Problem statement:
Only the count should appear in your answer: how many lines of the data below contain the word "announced"?

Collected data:
(** * Expense manager: shared-expense settlement and budget alerts

    A shallow embedding of the business logic of
    [apps/shared_expenses/models.py], [apps/shared_expenses/signals.py],
    [apps/shared_expenses/serializers.py], [apps/budgets/models.py] and
    [apps/budgets/services.py], followed by the properties established of it.

    Conventions of the embedding.
    - A [DecimalField(max_digits=12, decimal_places=2)] column holds a
      two-decimal currency value; it is represented by its integer number of
      cents (100.00 is [10000]).  Where the code leaves that domain (the
      division of [create_equal_splits], the ratio of
      [utilization_percentage]) the value is a [Decimal.t] and the operations
      are those of Python's [decimal] module under its default context.
    - UUID primary keys are abstracted to integers; two model instances are
      equal when their primary keys are (Django's [Model.__eq__]).
    - [timezone.now()] is an explicit argument [now].
    - A Python method that may raise returns an [outcome]; the database tables
      a method writes are passed in and returned. *)

From stdpp Require Import gmap strings.
From Stdlib Require Import ZArith List Bool Lia.
Import ListNotations.
Open Scope Z_scope.

(** ** Python's [decimal.Decimal] under the default context *)

Module Decimal.

(** A finite decimal: the number [coeff * 10 ^ dexp]. *)
Record t : Set := mk { coeff : Z; dexp : Z }.

(** [getcontext().prec] *)
Definition prec : Z := 28.

Fixpoint ndigits_aux (fuel : nat) (c : Z) : Z :=
  match fuel with
  | O => 1
  | S fuel' => if c <? 10 then 1 else 1 + ndigits_aux fuel' (c / 10)
  end.

(** [len(str(c))] for [0 <= c]. *)
Definition ndigits (c : Z) : Z := ndigits_aux (Z.to_nat (Z.log2 c)) c.

(** [n / d] rounded to an integer, ties to even ([ROUND_HALF_EVEN]);
    [0 <= n], [0 < d]. *)
Definition round_half_even (n d : Z) : Z :=
  let q := n / d in
  let r := n mod d in
  if 2 * r <? d then q
  else if d <? 2 * r then q + 1
  else if Z.even q then q else q + 1.

(** [Decimal._fix]: a positive coefficient of more than [p] digits is
    rounded to [p] digits.  (The exponent limits [Emin], [Emax] are far out
    of reach of currency values and are not modelled.) *)
Definition fix_prec (p c e : Z) : Z * Z :=
  let len := ndigits c in
  if len <=? p then (c, e)
  else
    let k := len - p in
    let c' := round_half_even c (10 ^ k) in
    if p <? ndigits c' then (c' / 10, e + k + 1) else (c', e + k).

(** The loop of [__truediv__] that brings an exact quotient as close to the
    ideal exponent as its trailing zeros allow. *)
Fixpoint strip_zeros (fuel : nat) (c e ideal : Z) : Z * Z :=
  match fuel with
  | O => (c, e)
  | S fuel' =>
      if (e <? ideal) && (c mod 10 =? 0)
      then strip_zeros fuel' (c / 10) (e + 1) ideal
      else (c, e)
  end.

(** [Decimal.__truediv__] on magnitudes: [0 <= c1], [0 < c2]. *)
Definition div_abs (c1 e1 c2 e2 : Z) : Z * Z :=
  if c1 =? 0 then (0, e1 - e2)
  else
    let shift := ndigits c2 - ndigits c1 + prec + 1 in
    let e := e1 - e2 - shift in
    let num := if 0 <=? shift then c1 * 10 ^ shift else c1 in
    let den := if 0 <=? shift then c2 else c2 * 10 ^ (- shift) in
    let q := num / den in
    let r := num mod den in
    let ce :=
      if r =? 0 then strip_zeros (Z.to_nat (e1 - e2 - e)) q e (e1 - e2)
      else (if q mod 5 =? 0 then q + 1 else q, e) in
    fix_prec prec (fst ce) (snd ce).

(** [a / b]; [None] is the [DivisionByZero] (or, for 0/0,
    [InvalidOperation]) signal, which the default context traps. *)
Definition div (a b : t) : option t :=
  if coeff b =? 0 then None
  else
    let ce := div_abs (Z.abs (coeff a)) (dexp a) (Z.abs (coeff b)) (dexp b) in
    Some (mk (Z.sgn (coeff a) * Z.sgn (coeff b) * fst ce) (snd ce)).

(** [a * b] *)
Definition mul (a b : t) : t :=
  let ce := fix_prec prec (Z.abs (coeff a * coeff b)) (dexp a + dexp b) in
  mk (Z.sgn (coeff a * coeff b) * fst ce) (snd ce).

(** [Decimal(n)] for a Python [int]. *)
Definition of_int (n : Z) : t := mk n 0.

(** The two-decimal value of [c] cents. *)
Definition of_cents (c : Z) : t := mk c (-2).

(** Comparison is exact: both operands are brought to the smaller
    exponent. *)
Definition aligned (a b : t) : Z * Z :=
  let e := Z.min (dexp a) (dexp b) in
  (coeff a * 10 ^ (dexp a - e), coeff b * 10 ^ (dexp b - e)).

Definition ltb (a b : t) : bool :=
  let p := aligned a b in fst p <? snd p.

Definition leb (a b : t) : bool :=
  let p := aligned a b in fst p <=? snd p.
Lemma tick_remaining (p : Pool) (k : nat) :
  (forall t e, In t (tasks p) -> In e (remaining t) -> isJobStart e = false) ->
  forall t e, In t (tasks (tick p k)) -> In e (remaining t) -> isJobStart e = false.
Proof.
  intros Hrem. unfold tick.
  destruct (nth_error (tasks p) k) as [t0 |] eqn:Ht; [| exact Hrem].
  assert (Hin : In t0 (tasks p)) by (eapply nth_error_In; exact Ht).
  destruct (remaining t0) as [| x rest] eqn:Er.
  - destruct (settled t0); [exact Hrem |].
    destruct (result t0); destruct (batch p); try destruct (forallb isFulfilled _);
      simpl; try exact Hrem;
      intros t y Hti Hy; apply replaceAt_In in Hti; destruct Hti as [-> | Hti];
      first [ destruct Hy | exact (Hrem t y Hti Hy) ].
  - simpl. intros t e Hti He. apply replaceAt_In in Hti. destruct Hti as [-> | Hti].
    + apply (Hrem t0 e Hin). rewrite Er. right. exact He.
    + exact (Hrem t e Hti He).
Qed.

Lemma run_journal (schedule : list nat) : forall p,
  (forall t e, In t (tasks p) -> In e (remaining t) -> isJobStart e = false) ->
  exists more,
    journal (fold_left tick schedule p) = journal p ++ more
    /\ filter isJobStart more = [].
Proof.
  induction schedule as [| k rest IH]; intros p Hrem.
  - exists []. rewrite app_nil_r. auto.
  - simpl fold_left.
    destruct (tick_journal p k Hrem) as (m1 & E1 & F1).
    destruct (IH (tick p k) (tick_remaining p k Hrem)) as (m2 & E2 & F2).
    exists (m1 ++ m2). rewrite E2, E1, <- app_assoc. split; [reflexivity |].
    rewrite filter_app, F1, F2. reflexivity.
Qed.

(** In the parallel branch every job with content is announced by its
    start callback, in input order and with the length of its content,
    before anything else happens: before any tab is opened and whatever the
    schedule; no job is announced a second time. *)
Theorem parallel_announces_all_jobs_first (schedule : list nat) (jobs : list Job) :
  (forall job, In job jobs -> isEmpty (jobEssay fs job) = false) ->
  exists more,
    journal (runParallel fs world close schedule jobs) = announcements 0 jobs ++ more
    /\ filter isJobStart more = [].
Proof.
  intros Hcontent. unfold runParallel.
  pose proof (startAll_announcements jobs 0 Hcontent) as Hstart.
  pose proof (startAll_settledRight jobs 0) as Hrem.
  destruct (startAll fs world close 0 jobs) as [log ts]. simpl in *. subst log.
  apply (run_journal schedule {| tasks := ts; batch := None;
                                 journal := announcements 0 jobs |}).
  intros t e Ht He. exact (proj2 (Hrem t e Ht He)).
Qed.

End ParallelBatch.

(** Two jobs, the first failing to load, the schedule going back and
    forth: the batch is rejected with the first job's error, and both jobs
    were announced before anything else. *)
Lemma parallel_batch_settles_once_witness :
  exists k job,
    nth_error (map (resolved noFiles) twoJobs) k = Some job
    /\ snd (Agent.runJob noFiles (firstTabDead k) false k job)
       = Agent.Rejected Agent.NavigationFailed.
Proof.
  pose proof (parallel_batch_settles_once noFiles firstTabDead false [0; 1; 0; 1; 0; 0]
                (map (resolved noFiles) twoJobs)) as [H _].
  assert (E : Agent.batch (Agent.runParallel noFiles firstTabDead false [0; 1; 0; 1; 0; 0]
                             (map (resolved noFiles) twoJobs))
              = Some (Agent.Rejected Agent.NavigationFailed))
    by (vm_compute; reflexivity).
  rewrite E in H. exact H.
Defined.

Lemma parallel_announces_all_jobs_first_witness :
  exists more,
    Agent.journal (Agent.runParallel noFiles firstTabDead false [1; 0; 1]
                     (map (resolved noFiles) twoJobs))
    = (announcements noFiles 0 (map (resolved noFiles) twoJobs) ++ more)%list
    /\ filter isJobStart more = [].
Proof.
  apply (parallel_announces_all_jobs_first noFiles firstTabDead false [1; 0; 1]
           (map (resolved noFiles) twoJobs)).
  intros job [<- | [<- | []]]; reflexivity.
Defined.

(** ** Padding around a target *)

Section Padding.
Import Agent.

Lemma normalizeDocUrl_trimmed (url : string) :
  trim (normalizeDocUrl url) = normalizeDocUrl url.
Proof.
  destruct (canonical_dec (trim url)) as [Hc | Hc].
  - rewrite (normalize_canonical url Hc). apply trim_idempotent.
  - destruct (bareToken_dec (trim url)) as [Ht | Ht].
    + rewrite (normalize_token url Ht). apply expanded_is_trimmed.
    + rewrite (normalize_other url Hc Ht). apply trim_idempotent.
Qed.

(** White space around a target does not matter and never survives:
    normalising the trimmed target gives what normalising the target
    gives, the result has no white space around it, and a blank target
    gives the empty string. *)
Theorem normalizeDocUrl_ignores_padding (url : string) :
  normalizeDocUrl (trim url) = normalizeDocUrl url
  /\ trim (normalizeDocUrl url) = normalizeDocUrl url
  /\ (trim url = EmptyString -> normalizeDocUrl url = EmptyString).
Proof.
  split; [| split].
  - unfold normalizeDocUrl. rewrite trim_idempotent. reflexivity.
  - apply normalizeDocUrl_trimmed.
  - intros E. unfold normalizeDocUrl. rewrite E. reflexivity.
Qed.

End Padding.

(** A target of blanks only. *)
Lemma normalizeDocUrl_ignores_padding_witness :
  Agent.normalizeDocUrl "   " = EmptyString.
Proof.
  apply (proj2 (proj2 (normalizeDocUrl_ignores_padding "   "))). reflexivity.
Defined.

(** ** The callbacks of one job *)

Section Callbacks.
Import Agent.
Local Open Scope list_scope.

(** An outcome that is not a hang, or a hang the pause predicate of [env]
    accounts for. *)
Definition settles (env : Typer.Env) {A} (r : Typer.Outcome A) : Prop :=
  r = Typer.Hung -> exists n, Typer.pausedFor env n = None.

Lemma settles_bind env {A B} (m : Typer.M A) (f : A -> Typer.M B) (c : Typer.Counters) :
  settles env (outcomeOf (m env c)) ->
  (forall a c1, settles env (outcomeOf (f a env c1))) ->
  settles env (outcomeOf (Typer.bind m f env c)).
Proof.
  unfold Typer.bind, outcomeOf, settles.
  destruct (m env c) as [[[a | e |] c1] l1]; simpl; intros Hm Hf.
  - specialize (Hf a c1). destruct (f a env c1) as [[r c2] l2]. exact Hf.
  - intros H. discriminate H.
  - intros _. apply Hm. reflexivity.
Qed.

Lemma settles_returned env {A} (a : A) : settles env (Typer.Returned a).
Proof.
  intros H. discriminate H.
Qed.

Lemma settles_keyboard env e c : settles env (outcomeOf (Typer.keyboard e env c)).
Proof.
  unfold Typer.keyboard, outcomeOf. destruct (Typer.keyboardOk env _); intros H; discriminate H.
Qed.

Lemma settles_waitWhilePaused env c : settles env (outcomeOf (Typer.waitWhilePaused env c)).
Proof.
  unfold Typer.waitWhilePaused, outcomeOf, settles.
  destruct (Typer.pausedFor env (Typer.nPause c)) eqn:E; simpl; [discriminate | eauto].
Qed.

Lemma settles_typo env char delay c : settles env (outcomeOf (Typer.typo char delay env c)).
Proof.
  unfold Typer.typo.
  destruct (Typer.lookup _ _); [| apply settles_returned].
  destruct (negb _); [| apply settles_returned].
  apply settles_bind; [apply settles_returned | intros r c1].
  apply settles_bind; [apply settles_returned | intros _ c2].
  apply settles_bind.
  { destruct (Typer.at_index _ _); [apply settles_keyboard | intros H; discriminate H]. }
  intros _ c3.
  apply settles_bind; [apply settles_returned | intros d1 c4].
  apply settles_bind; [apply settles_returned | intros _ c5].
  apply settles_bind; [apply settles_keyboard | intros _ c6].
  apply settles_bind; [apply settles_returned | intros d2 c7].
  apply settles_returned.
Qed.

Solution to this exercise:
3